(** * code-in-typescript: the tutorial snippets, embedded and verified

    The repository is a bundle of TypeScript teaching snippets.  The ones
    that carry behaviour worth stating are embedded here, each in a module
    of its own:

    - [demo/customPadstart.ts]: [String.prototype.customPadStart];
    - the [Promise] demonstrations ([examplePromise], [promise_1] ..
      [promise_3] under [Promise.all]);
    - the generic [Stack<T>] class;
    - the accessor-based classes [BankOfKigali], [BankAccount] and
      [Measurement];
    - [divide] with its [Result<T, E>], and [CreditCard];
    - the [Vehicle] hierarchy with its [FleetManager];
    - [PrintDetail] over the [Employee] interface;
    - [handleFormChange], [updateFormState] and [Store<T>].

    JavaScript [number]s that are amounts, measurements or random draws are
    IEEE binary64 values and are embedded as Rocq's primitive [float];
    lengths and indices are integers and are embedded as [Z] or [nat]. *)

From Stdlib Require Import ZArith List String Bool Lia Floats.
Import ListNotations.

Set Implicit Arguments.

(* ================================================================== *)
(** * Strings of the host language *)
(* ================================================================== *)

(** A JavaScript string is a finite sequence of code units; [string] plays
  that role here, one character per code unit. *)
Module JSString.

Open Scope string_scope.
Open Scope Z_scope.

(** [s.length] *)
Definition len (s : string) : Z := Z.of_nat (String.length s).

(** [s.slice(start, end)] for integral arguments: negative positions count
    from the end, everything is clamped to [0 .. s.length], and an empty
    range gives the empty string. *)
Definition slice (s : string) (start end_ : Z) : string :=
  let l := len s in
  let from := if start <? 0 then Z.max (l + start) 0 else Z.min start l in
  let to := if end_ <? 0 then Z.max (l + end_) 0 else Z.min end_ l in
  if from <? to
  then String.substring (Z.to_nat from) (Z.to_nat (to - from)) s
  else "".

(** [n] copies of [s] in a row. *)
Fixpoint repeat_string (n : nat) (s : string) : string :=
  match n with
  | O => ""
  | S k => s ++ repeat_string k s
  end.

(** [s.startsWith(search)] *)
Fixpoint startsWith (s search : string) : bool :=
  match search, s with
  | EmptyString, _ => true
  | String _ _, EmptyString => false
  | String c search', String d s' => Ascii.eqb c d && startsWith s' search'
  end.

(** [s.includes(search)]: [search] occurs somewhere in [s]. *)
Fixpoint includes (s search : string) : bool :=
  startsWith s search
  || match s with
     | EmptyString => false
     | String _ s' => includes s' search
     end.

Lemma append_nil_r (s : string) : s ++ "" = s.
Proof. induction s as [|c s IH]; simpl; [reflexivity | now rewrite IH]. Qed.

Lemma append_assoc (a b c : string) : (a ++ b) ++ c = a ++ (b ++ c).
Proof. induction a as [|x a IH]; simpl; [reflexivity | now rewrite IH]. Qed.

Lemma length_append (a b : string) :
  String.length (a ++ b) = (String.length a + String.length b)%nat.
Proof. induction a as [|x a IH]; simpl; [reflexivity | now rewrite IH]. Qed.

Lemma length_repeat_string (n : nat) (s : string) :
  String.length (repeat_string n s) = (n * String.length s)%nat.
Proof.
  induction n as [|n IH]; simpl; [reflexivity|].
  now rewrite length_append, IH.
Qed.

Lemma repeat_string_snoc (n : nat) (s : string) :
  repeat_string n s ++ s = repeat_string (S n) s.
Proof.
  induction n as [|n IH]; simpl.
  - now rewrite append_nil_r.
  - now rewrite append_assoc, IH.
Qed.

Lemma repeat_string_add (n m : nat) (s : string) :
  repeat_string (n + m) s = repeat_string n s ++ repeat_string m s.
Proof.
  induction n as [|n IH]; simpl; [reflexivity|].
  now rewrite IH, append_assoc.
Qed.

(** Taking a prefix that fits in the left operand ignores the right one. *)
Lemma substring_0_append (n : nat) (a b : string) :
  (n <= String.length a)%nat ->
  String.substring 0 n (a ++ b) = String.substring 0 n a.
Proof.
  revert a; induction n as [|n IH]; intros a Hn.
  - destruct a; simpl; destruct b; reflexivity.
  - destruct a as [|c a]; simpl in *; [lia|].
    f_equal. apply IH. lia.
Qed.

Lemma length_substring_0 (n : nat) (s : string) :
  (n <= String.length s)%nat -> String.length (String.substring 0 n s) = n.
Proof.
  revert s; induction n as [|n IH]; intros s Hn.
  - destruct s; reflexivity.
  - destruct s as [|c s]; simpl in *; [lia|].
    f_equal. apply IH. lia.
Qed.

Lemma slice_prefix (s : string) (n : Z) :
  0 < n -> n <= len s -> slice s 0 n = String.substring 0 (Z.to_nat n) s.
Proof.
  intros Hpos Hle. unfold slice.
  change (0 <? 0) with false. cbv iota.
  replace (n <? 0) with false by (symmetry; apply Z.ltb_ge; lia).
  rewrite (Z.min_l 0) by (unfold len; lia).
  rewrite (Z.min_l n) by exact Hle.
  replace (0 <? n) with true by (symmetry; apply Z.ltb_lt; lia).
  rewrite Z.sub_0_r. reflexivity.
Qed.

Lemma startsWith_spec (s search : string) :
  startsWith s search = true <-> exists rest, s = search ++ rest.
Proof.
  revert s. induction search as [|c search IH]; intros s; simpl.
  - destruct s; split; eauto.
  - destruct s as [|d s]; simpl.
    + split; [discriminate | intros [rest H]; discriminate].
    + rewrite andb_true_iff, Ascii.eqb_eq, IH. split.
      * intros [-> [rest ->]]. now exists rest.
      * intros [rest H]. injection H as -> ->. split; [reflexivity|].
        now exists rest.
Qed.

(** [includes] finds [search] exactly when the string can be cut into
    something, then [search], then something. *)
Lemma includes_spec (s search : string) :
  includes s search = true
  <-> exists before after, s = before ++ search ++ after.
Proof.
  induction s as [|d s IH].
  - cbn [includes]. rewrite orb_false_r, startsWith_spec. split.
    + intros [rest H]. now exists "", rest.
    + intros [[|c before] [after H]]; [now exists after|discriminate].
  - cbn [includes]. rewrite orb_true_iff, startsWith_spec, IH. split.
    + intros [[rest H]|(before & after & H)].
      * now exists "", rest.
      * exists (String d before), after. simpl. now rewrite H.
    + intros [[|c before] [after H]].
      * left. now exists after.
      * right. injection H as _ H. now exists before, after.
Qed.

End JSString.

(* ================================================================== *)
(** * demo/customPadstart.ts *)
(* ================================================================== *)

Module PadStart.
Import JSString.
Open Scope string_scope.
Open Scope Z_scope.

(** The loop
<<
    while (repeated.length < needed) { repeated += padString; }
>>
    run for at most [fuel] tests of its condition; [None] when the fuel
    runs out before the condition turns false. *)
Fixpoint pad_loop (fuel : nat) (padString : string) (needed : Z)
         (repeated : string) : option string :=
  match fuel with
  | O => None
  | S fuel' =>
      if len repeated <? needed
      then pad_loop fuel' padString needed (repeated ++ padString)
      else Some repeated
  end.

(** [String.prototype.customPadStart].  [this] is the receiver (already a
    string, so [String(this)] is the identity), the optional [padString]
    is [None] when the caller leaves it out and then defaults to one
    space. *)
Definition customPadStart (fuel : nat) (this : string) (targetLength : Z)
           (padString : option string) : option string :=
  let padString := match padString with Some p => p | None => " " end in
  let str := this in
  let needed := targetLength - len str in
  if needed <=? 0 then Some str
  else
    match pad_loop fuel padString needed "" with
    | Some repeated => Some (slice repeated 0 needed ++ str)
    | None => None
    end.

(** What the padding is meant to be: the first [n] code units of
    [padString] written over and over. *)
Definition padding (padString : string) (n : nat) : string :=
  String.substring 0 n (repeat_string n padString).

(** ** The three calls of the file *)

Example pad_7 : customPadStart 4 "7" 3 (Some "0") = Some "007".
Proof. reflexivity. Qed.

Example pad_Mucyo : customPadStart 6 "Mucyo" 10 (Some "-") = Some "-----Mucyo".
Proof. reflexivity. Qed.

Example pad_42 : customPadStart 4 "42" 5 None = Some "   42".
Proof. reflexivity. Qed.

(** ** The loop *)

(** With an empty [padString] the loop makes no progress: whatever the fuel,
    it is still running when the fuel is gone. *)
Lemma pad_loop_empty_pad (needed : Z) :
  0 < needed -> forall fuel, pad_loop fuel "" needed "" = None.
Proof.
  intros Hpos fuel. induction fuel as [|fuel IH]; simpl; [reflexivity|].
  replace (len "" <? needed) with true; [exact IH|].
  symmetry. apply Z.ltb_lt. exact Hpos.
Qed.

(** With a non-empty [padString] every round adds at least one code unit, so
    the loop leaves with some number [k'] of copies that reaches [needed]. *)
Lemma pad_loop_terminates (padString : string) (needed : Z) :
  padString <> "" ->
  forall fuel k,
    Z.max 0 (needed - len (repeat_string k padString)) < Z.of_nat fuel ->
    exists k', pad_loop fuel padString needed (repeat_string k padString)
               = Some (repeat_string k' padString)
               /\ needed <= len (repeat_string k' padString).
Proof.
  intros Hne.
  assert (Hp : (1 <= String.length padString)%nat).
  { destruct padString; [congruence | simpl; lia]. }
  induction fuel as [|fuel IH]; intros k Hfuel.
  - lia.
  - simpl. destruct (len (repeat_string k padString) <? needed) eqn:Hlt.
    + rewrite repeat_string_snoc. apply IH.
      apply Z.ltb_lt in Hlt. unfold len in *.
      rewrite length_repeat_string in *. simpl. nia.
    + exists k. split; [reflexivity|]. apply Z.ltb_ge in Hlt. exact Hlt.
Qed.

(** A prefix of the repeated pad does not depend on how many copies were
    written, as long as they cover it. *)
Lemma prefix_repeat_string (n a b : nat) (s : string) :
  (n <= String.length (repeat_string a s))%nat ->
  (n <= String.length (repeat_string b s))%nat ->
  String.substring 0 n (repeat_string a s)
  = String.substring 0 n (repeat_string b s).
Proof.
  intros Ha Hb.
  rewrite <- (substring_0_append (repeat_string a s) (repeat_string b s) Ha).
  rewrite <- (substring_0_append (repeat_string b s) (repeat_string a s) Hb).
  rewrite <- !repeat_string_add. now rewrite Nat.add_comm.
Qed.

::::::::::

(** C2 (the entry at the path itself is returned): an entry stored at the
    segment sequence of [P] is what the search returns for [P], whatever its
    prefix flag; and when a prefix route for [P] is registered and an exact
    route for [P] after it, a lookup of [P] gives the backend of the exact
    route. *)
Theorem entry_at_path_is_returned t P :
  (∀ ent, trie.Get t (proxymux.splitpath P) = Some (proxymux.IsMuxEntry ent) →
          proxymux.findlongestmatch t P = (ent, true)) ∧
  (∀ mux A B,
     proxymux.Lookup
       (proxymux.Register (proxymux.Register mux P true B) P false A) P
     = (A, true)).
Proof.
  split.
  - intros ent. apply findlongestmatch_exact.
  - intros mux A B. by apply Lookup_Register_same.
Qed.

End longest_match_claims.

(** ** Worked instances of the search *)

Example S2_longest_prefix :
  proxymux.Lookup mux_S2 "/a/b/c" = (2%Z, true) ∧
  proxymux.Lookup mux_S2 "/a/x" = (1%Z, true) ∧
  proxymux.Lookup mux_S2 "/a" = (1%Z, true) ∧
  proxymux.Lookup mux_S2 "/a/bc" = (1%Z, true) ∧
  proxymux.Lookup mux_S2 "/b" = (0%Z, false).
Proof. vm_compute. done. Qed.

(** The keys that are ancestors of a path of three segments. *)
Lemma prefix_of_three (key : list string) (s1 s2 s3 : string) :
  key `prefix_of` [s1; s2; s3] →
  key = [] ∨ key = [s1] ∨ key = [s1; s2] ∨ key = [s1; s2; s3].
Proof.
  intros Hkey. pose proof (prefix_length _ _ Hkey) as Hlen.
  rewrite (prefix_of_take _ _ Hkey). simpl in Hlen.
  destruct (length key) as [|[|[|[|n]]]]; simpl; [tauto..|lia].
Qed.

::::::::::

• **WHAT IS EXPECTED**
The response must hold only the lines above from the line with "intros Hne." through the line with "written, as long as they cover it. *)", each copied exactly, both ends kept.

• **ANSWER SECTION**
  intros Hne.
  assert (Hp : (1 <= String.length padString)%nat).
  { destruct padString; [congruence | simpl; lia]. }
  induction fuel as [|fuel IH]; intros k Hfuel.
  - lia.
  - simpl. destruct (len (repeat_string k padString) <? needed) eqn:Hlt.
    + rewrite repeat_string_snoc. apply IH.
      apply Z.ltb_lt in Hlt. unfold len in *.
      rewrite length_repeat_string in *. simpl. nia.
    + exists k. split; [reflexivity|]. apply Z.ltb_ge in Hlt. exact Hlt.
Qed.

(** A prefix of the repeated pad does not depend on how many copies were
    written, as long as they cover it. *)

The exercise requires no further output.